--- START ---
Lemma reads_recover_slot e len s w :
  calm w -> entry_at rs (data_of w f) e -> next_ok rs e -> in_file rs (len_of w f) (en_next e) ->
  len = len_of w f -> len < 2 ^ 63 ->
  message_header (data_of w f) (en_next e) = preinstalled ->
  reads (recover_slot f rs len (en_pos e) (en_pos e / rs) (region_of f rs (en_pos e))) s w
    (Ok (en_next e, en_next e / rs, region_of f rs (en_next e))).
Proof.
  intros Hc He [Ha Hroom Hnroom Hkind] Hin -> Hmax Hpre. change ROLL_TOTAL with 56 in *.
  pose proof (rs_pos _ Hrs) as Hrp. pose proof (entry_length_nonneg _ _ _ He) as Hl.
  pose proof (ea_pos _ _ _ He) as Hp. destruct (en_next_bounds _ _ _ He) as [Hb Hb8]. change HEADER_SLOT with 16 in Hb.
  assert (Hn63 : en_next e < 2 ^ 63).
  { unfold in_file in Hin. pose proof (Z.div_mod (en_next e) rs). pose proof (Z.mod_pos_bound (en_next e) rs). nia. }
  pose proof (en_next_advance rs _ e He Ha Hn63) as Hadv. change HEADER_SLOT with 16 in Hadv.
  pose proof (in_file_le rs _ (en_pos e) (en_next e) Hrs ltac:(lia) Hin) as Hinp.
  pose proof (Z.div_pos (en_pos e) rs ltac:(lia) ltac:(lia)).
  unfold recover_slot.
  eapply (reads_seq _ _ _ _ (type_of e)).
  { pose proof (reads_parsed_header_type f rs (en_pos e) s w Hrs (proj1 Hc) Hinp ltac:(lia)) as Ht.
    by rewrite (proj1 (entry_type rs _ e He)) in Ht. }
  eapply (reads_seq _ _ _ _ (mh_length (en_head e))).
  { rewrite <- (entry_length rs _ e He). apply reads_load_length; [done|apply Hc|done|lia]. }
  change HEADER_SLOT with 16. set (adv := 16 + align_up (mh_length (en_head e))) in *.
  pose proof (reads_verify f rs (en_next e) s w Hrs (proj1 Hc) Hin ltac:(lia) Hpre) as Hv.
  destruct Hkind as [[-> Hd]|[-> Hn]].
  - rewrite Hadv in Hd. pose proof (region_advance rs _ _ (proj1 Hrp) Hd) as Hm.
    rewrite <- Hadv in Hd, Hm.
    replace (en_pos e mod rs + adv + 16 >? rs) with false
      by (symmetry; rewrite Z.gtb_ltb; apply Z.ltb_ge; rewrite <- Hm; lia).
    rewrite (region_of_eq f rs _ _ Hd), Hm in Hv.
    eapply reads_seq; [exact Hv|]. rewrite <- Hadv, Hd, (region_of_eq f rs _ _ Hd). apply reads_ret.
  - pose proof (Z.div_mod (en_pos e) rs ltac:(lia)) as Hdm.
    replace (en_pos e mod rs + adv =? rs) with true by (symmetry; apply Z.eqb_eq; lia). cbn [negb].
    assert (Hd : en_next e / rs = en_pos e / rs + 1) by (rewrite Hn; by apply Z.div_mul; lia).
    assert (Hm : en_next e mod rs = 0) by (rewrite Hn; by apply Z.mod_mul; lia).
    assert (Hio := Hin). unfold in_file in Hio. rewrite Hd in Hio.
    rewrite !wrap_small by nia.
    replace ((en_pos e / rs + 1 + 1) * rs >? len_of w f) with false
      by (symmetry; rewrite Z.gtb_ltb; apply Z.ltb_ge; lia).
    eapply reads_seq.
    { rewrite <- Hd. apply reads_create_writable; [done|by apply rs_aligned|nia|nia]. }
    fold (region_of f rs (en_next e)). rewrite Hm in Hv.
    eapply reads_seq; [exact Hv|]. rewrite <- Hadv, <- Hd. apply reads_ret.
Qed.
--- END ---
- Task details: Everything above from the line containing "pose proof (rs_pos" through the line containing "replace ((en_pos e" must be copied exactly. Nothing outside that range belongs in the answer.

- Response for this exercise:
  pose proof (rs_pos _ Hrs) as Hrp. pose proof (entry_length_nonneg _ _ _ He) as Hl.
  pose proof (ea_pos _ _ _ He) as Hp. destruct (en_next_bounds _ _ _ He) as [Hb Hb8]. change HEADER_SLOT with 16 in Hb.
  assert (Hn63 : en_next e < 2 ^ 63).
  { unfold in_file in Hin. pose proof (Z.div_mod (en_next e) rs). pose proof (Z.mod_pos_bound (en_next e) rs). nia. }
  pose proof (en_next_advance rs _ e He Ha Hn63) as Hadv. change HEADER_SLOT with 16 in Hadv.
  pose proof (in_file_le rs _ (en_pos e) (en_next e) Hrs ltac:(lia) Hin) as Hinp.
  pose proof (Z.div_pos (en_pos e) rs ltac:(lia) ltac:(lia)).
  unfold recover_slot.
  eapply (reads_seq _ _ _ _ (type_of e)).
  { pose proof (reads_parsed_header_type f rs (en_pos e) s w Hrs (proj1 Hc) Hinp ltac:(lia)) as Ht.
    by rewrite (proj1 (entry_type rs _ e He)) in Ht. }
  eapply (reads_seq _ _ _ _ (mh_length (en_head e))).
  { rewrite <- (entry_length rs _ e He). apply reads_load_length; [done|apply Hc|done|lia]. }
  change HEADER_SLOT with 16. set (adv := 16 + align_up (mh_length (en_head e))) in *.
  pose proof (reads_verify f rs (en_next e) s w Hrs (proj1 Hc) Hin ltac:(lia) Hpre) as Hv.
  destruct Hkind as [[-> Hd]|[-> Hn]].
  - rewrite Hadv in Hd. pose proof (region_advance rs _ _ (proj1 Hrp) Hd) as Hm.
    rewrite <- Hadv in Hd, Hm.
    replace (en_pos e mod rs + adv + 16 >? rs) with false
      by (symmetry; rewrite Z.gtb_ltb; apply Z.ltb_ge; rewrite <- Hm; lia).
    rewrite (region_of_eq f rs _ _ Hd), Hm in Hv.
    eapply reads_seq; [exact Hv|]. rewrite <- Hadv, Hd, (region_of_eq f rs _ _ Hd). apply reads_ret.
  - pose proof (Z.div_mod (en_pos e) rs ltac:(lia)) as Hdm.
    replace (en_pos e mod rs + adv =? rs) with true by (symmetry; apply Z.eqb_eq; lia). cbn [negb].
    assert (Hd : en_next e / rs = en_pos e / rs + 1) by (rewrite Hn; by apply Z.div_mul; lia).
    assert (Hm : en_next e mod rs = 0) by (rewrite Hn; by apply Z.mod_mul; lia).
    assert (Hio := Hin). unfold in_file in Hio. rewrite Hd in Hio.
    rewrite !wrap_small by nia.
    replace ((en_pos e / rs + 1 + 1) * rs >? len_of w f) with false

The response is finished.